=== Begin Enclosure ===

(* ===== verification/DialTrack.v ===== *)
(** dialer.go, one destination: [dial] through the tunnel and [trackDial],
    which registers it with the connection tracker. *)

From S2P Require Import Prelude GoStrings NetIP Errors World ConnTrack RingProps TrackProps TrackClaims Status.

(** [parseDialAddr]. *)
Definition parseDialAddr (addr : string) : string * Z :=
  match SplitHostPort addr with
  | None => (addr, 0)
  | Some (host, portStr) => (host, Atoi_value portStr)
  end.

(** [context.WithTimeout] on a context given by its deadline. *)
Definition ctx_timeout (now : Z) (ctx : option Z) (d : Z) : option Z :=
  Some (match ctx with Some t => Z.min t (time_Add now d) | None => time_Add now d end).

Section Dial.
(** [ssh.Client.DialContext]: the client, the deadline and the address. *)
Context (ssh_DialContext : Z -> option Z -> string -> error + Z).

Definition dial (cfg : sshDialerCfg) (client : option Z) (now : Z) (ctx : option Z) (addr : string) : error + Z :=
  match client with
  | None => inl (Errorf "SSH client not connected" None)
  | Some c =>
      let ctx := if 0 <? c_dialTimeout cfg then ctx_timeout now ctx (c_dialTimeout cfg) else ctx in
      match ssh_DialContext c ctx addr with
      | inl err => inl (NewNetworkError "SSH dial" addr err)
      | inr conn => inr conn
      end
  end.

Context {W : Type} `{Runtime W}.

(** The metadata and the host under which a dial is registered. *)
Definition dial_meta (meta : option ConnMeta) (addr : string) : ConnMeta * string * Z :=
  let '(dialHost, port) := parseDialAddr addr in
  match meta with
  | None => (MkMeta "" "" "" "", dialHost, port)
  | Some m =>
      let host := if String.eqb (m_Host m) "" then dialHost else m_Host m in
      let m := match ParseAddr dialHost with
               | Some ip => MkMeta (m_Proto m) (m_Src m) (m_Host m) (Addr_String ip)
               | None => m
               end in
      (m, host, port)
  end.

(** [trackDial]: [tracked] is false for an internal dial or without a tracker.
    [others] is what the rest of the program does to the tracker while the
    dial is in flight; [result] is the outcome of [dial]. *)
Definition trackDial (tracked : bool) (meta : option ConnMeta) (addr : string)
    (others : M (TSys W) unit) (result : error + Z) : M (TSys W) (error + netConn) :=
  if tracked then
    let '(m, host, port) := dial_meta meta addr in
    id ← Begin m host port;
    _ ← others;
    match result with
    | inl err => _ ← Fail id err; mret (inl err)
    | inr conn => c ← Done id (Some conn); mret (inr c)
    end
  else mret (match result with inl err => inl err | inr conn => inr (BaseConn conn) end).

(** *** Lemmas *)

Lemma Begin_run meta host port (s : TSys W) : tinv s -> nextID (t_tr s) + 1 < 2 ^ 64 ->
  exists rec, fst (Begin meta host port s) = nextID (t_tr s) + 1 /\
    active (t_tr (snd (Begin meta host port s))) = <[nextID (t_tr s) + 1 := rec]> (active (t_tr s)) /\
    cr_host rec = host /\ cr_port rec = port /\ cr_dstIP rec = m_DstIP meta /\ cr_status rec = StateDialing.
Proof.
  intros Hi Hn. unfold Begin. rewrite bind_run. destruct (t_now_run s) as (now & w & -> & _ & _).
  cbn [fst snd]. rewrite bind_run. cbn [gets fst snd]. cbv zeta. rewrite bind_run. cbn [on_tr modify fst snd t_tr].
  destruct (i_next _ _ _ Hi). rewrite wrapu64_id by lia. eexists. repeat split.
Qed.

Lemma Fail_gone id err (s : TSys W) : tinv s -> active (t_tr (snd (Fail id err s))) !! id = None.
Proof.
  intros Hi. unfold Fail. rewrite bind_run. cbn [gets fst snd].
  destruct (active (t_tr s) !! id) as [rec|] eqn:E; [|done]. rewrite bind_run.
  destruct (t_now_run s) as (now & w & -> & _). cbn [fst snd].
  match goal with |- context [retire id ?r ?s1] => destruct (retire_run id r s1) as (now' & w' & -> & _) end.
  cbn [snd t_tr t_conns].
  match goal with |- context [pushRing _ ?r ?t1] =>
    destruct (pushRing_spec now' r t1) as (_ & _ & -> & _); [destruct (i_ring _ _ _ Hi); by split|] end.
  cbn. by rewrite lookup_delete_eq.
Qed.

Lemma Done_active id conn (s : TSys W) r :
  active (t_tr (snd (Done id (Some conn) s))) !! id = Some r -> cr_status r = StateActive.
Proof.
  unfold Done. rewrite bind_run. cbn [gets fst snd].
  destruct (active (t_tr s) !! id) as [rec|] eqn:E; cbn [snd mret M_ret]; [|congruence].
  rewrite !bind_run. cbn [gets modify fst snd mret M_ret t_tr with_active active].
  rewrite lookup_insert_eq. by intros [= <-].
Qed.

(** A tracked dial never leaves a dialing record behind: whatever the rest
    of the program did to the tracker in the meantime, once [trackDial]
    returns its record is either out of the table (and its error is returned
    as it came) or active; the invariant is kept. *)
Theorem trackDial_settles meta addr others result (s : TSys W)
    (Hi : tinv s) (Hn : nextID (t_tr s) + 1 < 2 ^ 64)
    (Hothers : forall s1, tinv s1 -> tinv (snd (others s1))) :
  let id := nextID (t_tr s) + 1 in
  let '(r, s') := trackDial true meta addr others result s in
  tinv s' /\
  (forall rec, active (t_tr s') !! id = Some rec -> cr_status rec = StateActive) /\
  match result with
  | inl e => r = inl e /\ active (t_tr s') !! id = None
  | inr c => exists nc, r = inr nc /\ nc <> NilConn
  end.
Proof.
  cbv zeta. unfold trackDial. destruct (dial_meta meta addr) as [[m host] port]. rewrite bind_run.
  destruct (Begin_run m host port s Hi Hn) as (rec & -> & _).
  destruct (Begin_inv m host port s Hi Hn) as [Hi1 _].
  rewrite bind_run. specialize (Hothers _ Hi1).
  set (s2 := snd (others _)) in *. destruct result as [e|c]; rewrite bind_run; cbn [mret M_ret].
  - split; [by apply Fail_inv|]. rewrite Fail_gone by done. done.
  - split; [by apply Done_inv|]. split; [by apply Done_active|].
    eexists. split; [done|]. unfold Done. rewrite bind_run. cbn [gets fst snd].
    by destruct (active (t_tr s2) !! _).
Qed.

(** The table names the destination: while a tracked dial to an IP address
    with metadata is in flight, its record carries the original host name when
    there is one, the dialed address in canonical text, and the port. *)
Theorem trackDial_names m addr (ip : Addr) dialHost port (s : TSys W)
    (Hi : tinv s) (Hn : nextID (t_tr s) + 1 < 2 ^ 64)
    (Haddr : parseDialAddr addr = (dialHost, port)) (Hip : ParseAddr dialHost = Some ip) :
  let '(meta, host, p) := dial_meta (Some m) addr in
  let s1 := snd (Begin meta host p s) in
  exists rec, active (t_tr s1) !! (nextID (t_tr s) + 1) = Some rec /\
    cr_host rec = (if String.eqb (m_Host m) "" then dialHost else m_Host m) /\
    cr_dstIP rec = Addr_String ip /\ cr_port rec = port /\ cr_status rec = StateDialing.
Proof.
  unfold dial_meta. rewrite Haddr, Hip.
  destruct (Begin_run (MkMeta (m_Proto m) (m_Src m) (m_Host m) (Addr_String ip))
    (if String.eqb (m_Host m) "" then dialHost else m_Host m) port s Hi Hn) as (rec & _ & -> & ? & ? & ? & ?).
  exists rec. by rewrite lookup_insert_eq.
Qed.
End Dial.

Lemma trackDial_settles_witness :
  let '(r, s') := trackDial true (Some (MkMeta "http" "10.0.0.2:5000" "c.example" "")) "9.9.9.9:443" (mret tt : M (TSys Z) unit)
                    (inr 71) demo_tracker in
  tinv s' /\ r = inr (TrackedConn 1).
Proof.
  pose proof (trackDial_settles (Some (MkMeta "http" "10.0.0.2:5000" "c.example" "")) "9.9.9.9:443" (mret tt : M (TSys Z) unit)
    (inr 71) demo_tracker demo_tracker_inv ltac:(vm_compute; reflexivity) (fun s1 H => H)) as Ht.
  cbv zeta in Ht.
  assert (Er : fst (trackDial true (Some (MkMeta "http" "10.0.0.2:5000" "c.example" "")) "9.9.9.9:443" (mret tt : M (TSys Z) unit)
                    (inr 71) demo_tracker) = inr (TrackedConn 1)) by (vm_compute; reflexivity).
  destruct (trackDial true _ _ _ _ _) as [r s']. split; [apply Ht|exact Er].
Defined.

Lemma trackDial_names_witness :
  exists rec, active (t_tr (snd (Begin (MkMeta "http" "10.0.0.2:5000" "c.example" "9.9.9.9") "c.example" 443 demo_tracker))) !! 3
    = Some rec /\ cr_host rec = "c.example" /\ cr_dstIP rec = "9.9.9.9" /\ cr_port rec = 443 /\ cr_status rec = StateDialing.
Proof.
  exact (trackDial_names (MkMeta "http" "10.0.0.2:5000" "c.example" "") "9.9.9.9:443" (Addr4 151587081) "9.9.9.9" 443
    demo_tracker demo_tracker_inv ltac:(vm_compute; reflexivity) eq_refl ltac:(vm_compute; reflexivity)).
Defined.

=== End Enclosure ===

• **EXERCISE GOAL**
Of the entries above, transcribe exactly those lines that fall between the line containing "Definition trackDial (tracked" and the line containing "id ← Begin m host port;", together with those two lines.

• **TASK RESULT**
Definition trackDial (tracked : bool) (meta : option ConnMeta) (addr : string)
    (others : M (TSys W) unit) (result : error + Z) : M (TSys W) (error + netConn) :=
  if tracked then
    let '(m, host, port) := dial_meta meta addr in
    id ← Begin m host port;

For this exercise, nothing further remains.